# What is "Recce"?



## Nervous sheep (20 Mar 2005)

What the bloody hell is RECCE.


Thanks


----------



## reccehead (20 Mar 2005)

Recce is short for reconnaissance,  They are the  people infantry or armoured who go out there and find the bag guys so the generals can send in the infantry, tanks, air force and get them.


----------



## Scoobie Newbie (20 Mar 2005)

wrong forum


----------



## Nervous sheep (20 Mar 2005)

how would i have known if it was the wrong forum if i didnt know what it was 8)


----------



## Scoobie Newbie (20 Mar 2005)

I suppose but most people would post it in the Canadian Army forum and then go from there.


----------



## McG (20 Mar 2005)

reccehead said:
			
		

> They are the people infantry or armoured who go out there and find the bag guys


Recce is not limited to infantry & armoured, and it is not limited to "finding the bad guys."

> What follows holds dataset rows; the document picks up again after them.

(** What recovery finds once the slot opposite the newest image was replaced by a newer one, or by nothing that decodes. *)
Lemma newest_after files files' found slot x budget : first_candidate sha256 sizes (SlotDirectory_Open files) budget = Some (Ok found) →
  slot = from_option (λ y, 1 - y.1)%nat 0%nat found → (∀ j, x = Some j → from_option (ci_sequence ∘ snd) 0 found < ci_sequence j) →
  slot_image sha256 sizes files' budget (1 - slot) = slot_image sha256 sizes files budget (1 - slot) → slot_image sha256 sizes files' budget slot = x →
  first_candidate sha256 sizes (SlotDirectory_Open files') budget = Some (Ok (match x with Some j => Some (slot, j) | None => found end)).
Proof.
  intros Hf -> Hx Ho Hn. destruct (first_candidate_spec sha256 sizes files budget) as (y & Hy & Hold). rewrite Hf in Hy. injection Hy as <-.
  destruct (first_candidate_spec sha256 sizes files' budget) as (y & -> & Hnew). do 2 f_equal.
  destruct found as [[s i]|]; simpl in *.
  - destruct Hold as (Hlt & Hi & _). replace (1 - (1 - s))%nat with s in Ho by lia. rewrite Hi in Ho. destruct y as [[s' k]|]; [|by rewrite Hnew in Ho].
    destruct Hnew as (Hlt' & Hk & Hmax). destruct x as [j|].
    + specialize (Hmax (1 - s)%nat j ltac:(lia) Hn). specialize (Hx j eq_refl). assert (s' ≠ s) as Hne by (intros ->; rewrite Ho in Hk; injection Hk as <-; lia).
      assert (s' = 1 - s)%nat as -> by lia. congruence.
    + assert (s' ≠ 1 - s)%nat as Hne by congruence. assert (s' = s) as -> by lia. congruence.
  - rewrite (Hold 1%nat) in Ho by lia. destruct y as [[s' k]|].
    + destruct Hnew as (Hlt' & Hk & _). assert (s' ≠ 1%nat) as Hne by congruence. assert (s' = 0%nat) as -> by lia. rewrite Hk in Hn. by subst x.
    + rewrite (Hnew 0%nat) in Hn by lia. by subst x.
Qed.

(** Recovery of a directory that is missing finds what it finds in an empty one. *)
Lemma first_candidate_files directory budget found : first_candidate sha256 sizes directory budget = Some (Ok found) →
  first_candidate sha256 sizes (SlotDirectory_Open (directory_files directory)) budget = Some (Ok found).
Proof.
  destruct directory; [|by vm_compute|done]. intros [= <-]. destruct (first_candidate_spec sha256 sizes ∅ budget) as ([[slot i]|] & Hf & Hx); [|exact Hf].
  destruct Hx as (Hlt & Hi & _). apply bind_Some in Hi as (c & Hp & _). unfold slot_probe in Hp. destruct (slot_names slot Hlt) as (Hn & _).
  rewrite Hn in Hp. cbn [mbind option_bind] in Hp. by rewrite lookup_empty in Hp.
Qed.

(** After a publication that reports success, with or without an earlier image, recovery finds the published cut in canonical order,
    with the sequence after the newest and in the other slot, exactly if its memory is within the budget that publication itself reads
    with, and otherwise what it found before. *)
Lemma publish_recovers before found io process counter cluster shards after : (∀ x, length (sha256 x) = 32%nat) →
  (∀ n, n <= U64_MAX → image_typed (mkCheckpointImage CHECKPOINT_VERSION cluster n shards)) →
  first_candidate sha256 sizes before MAX_CHECKPOINT_BYTES = Some (Ok found) →
  checkpointer_publish sha256 sizes before io process counter cluster shards = (Some (Ok ()), after) →
  let slot := from_option (λ y, 1 - y.1)%nat 0%nat found in
  let img := mkCheckpointImage CHECKPOINT_VERSION cluster (from_option (ci_sequence ∘ snd) 0 found + 1) shards in
  first_candidate sha256 sizes after MAX_CHECKPOINT_BYTES =
    Some (Ok (if image_memory sizes img <=? MAX_CHECKPOINT_BYTES then Some (slot, canon_image img) else found)).
Proof.
  intros Hd Ht Hf Hp slot img. unfold checkpointer_publish in Hp. rewrite Hf in Hp. apply first_candidate_files in Hf.
  destruct (first_candidate_spec sha256 sizes (directory_files before) MAX_CHECKPOINT_BYTES) as (x & Hx & Hspec). rewrite Hf in Hx. injection Hx as <-.
  assert (slot < 2)%nat as Hlt by (unfold slot; destruct found as [[]|]; simpl; lia).
  destruct (next_publication _) as [[slot' n]|] eqn:Hnext; [|done].
  assert (slot' = slot ∧ n = ci_sequence img ∧ n <= U64_MAX) as (-> & -> & Hmax).
  { unfold next_publication in Hnext. unfold slot, img. destruct found as [[s i]|]; simpl in *; [|by simplify_eq].
    destruct (s <? 2)%nat; [|done]. apply fmap_Some in Hnext as (m & [? ->]%checked_add_Some & [= -> ->]). done. }
  change (mkCheckpointImage _ _ (ci_sequence img) _) with img in Hp. destruct (checkpoint_encode sha256 img) as [[bytes|]|] eqn:He; [|done..].
  destruct (slots_publish _ _ _ _ _ _ _) as [r files'] eqn:E. destruct r as [r|]; [|done]. pose proof (slots_publish_replaces _ _ _ _ slot _ _ _ Hlt E) as [Ho Hw].
  injection Hp as Hr Hdir. destruct r as [[]|]; [|done]. clear Hr. assert (pio_directory io = true) as Hopen.
  { revert E. unfold slots_publish. destruct (sc_names SLOTS !! _); [|done]. destruct (slots_validate SLOTS); [|done]. unfold publish_new. by destruct (pio_directory io). }
  rewrite Hopen in Hdir. subst after. destruct Hw as [Hw|[[] _]]; [|done].
  pose proof (encoded_slot_exact files' slot img bytes MAX_CHECKPOINT_BYTES Hd Hlt (Ht _ Hmax) He Hw) as Hnew. change (N.min MAX_CHECKPOINT_BYTES USIZE_MAX) with MAX_CHECKPOINT_BYTES in Hnew.
  erewrite (newest_after (directory_files before) files' found slot); [|exact Hf|done| | |exact Hnew]; [by destruct (_ <=? _)| |].
  - intros j. destruct (_ <=? _); [|done]. intros [= <-]. cbn [canon_image ci_sequence img]. lia.
  - eapply slot_image_same; [apply slot_names; lia|exact Ho].
Qed.
End publish.

Definition sample_bytes : list N := match checkpoint_encode Sample.digest Sample.image with Some (Ok bytes) => bytes | _ => [] end.
Definition sample_files : Files := {[slot_name 0 := sample_bytes]}.
Definition sample_io : PublishIo := mkPublishIo true (λ _, true) [Write_Bytes 9; Write_Bytes 1000] true true.

Definition failing_io : PublishIo := mkPublishIo true (λ _, true) [Write_Failed] true true.

Lemma publish_keeps_newest_witness :
  let o := checkpointer_publish Sample.digest Sample.type_sizes (SlotDirectory_Open sample_files) failing_io 7 0 (ci_cluster Sample.image) [Sample.shard] in
  o.1 = Some (Err StoreError_Io) ∧
  ∃ slot i, first_candidate Sample.digest Sample.type_sizes (SlotDirectory_Open (disturb (directory_files o.2) 1 (Some [1; 2; 3]))) MAX_CHECKPOINT_BYTES =
    Some (Ok (Some (slot, i))) ∧ 9 <= ci_sequence i.
Proof.
  split; [by vm_compute|].
  destruct (checkpointer_publish Sample.digest Sample.type_sizes (SlotDirectory_Open sample_files) failing_io 7 0 (ci_cluster Sample.image) [Sample.shard]) as [r directory] eqn:E.
  destruct (publish_keeps_newest Sample.digest Sample.type_sizes sample_files 0 (canon_image Sample.image) failing_io 7 0
    (ci_cluster Sample.image) [Sample.shard] r directory (Some [1; 2; 3])) as (files' & slot & i & -> & Hf & Hq); [by vm_compute|exact E|].
  exists slot, i. split; [exact Hf|exact Hq].
Defined.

All arms conduct recce in order to gather information.  Recce can be conducted to determine if a bridge will support the vehicles of a BG crossing it.  Recce can be done to determine if the BSA will fit in an area selected of a map.  Recce can be conducted to determine how a location can be defended.


----------



## reccehead (22 Mar 2005)

Sorry

I know that recce is done by almost all trades, and I know that recce involves multiple tasks from point, route, and sector recce's to NBCD recce, to convoy escorts, checkpoints and road march guides (in armoured recce anyway)  I was just trying to keep the answer as simple as possible based to the simplicity of the question.  I will try to be more specific in the future.


 :tank:


----------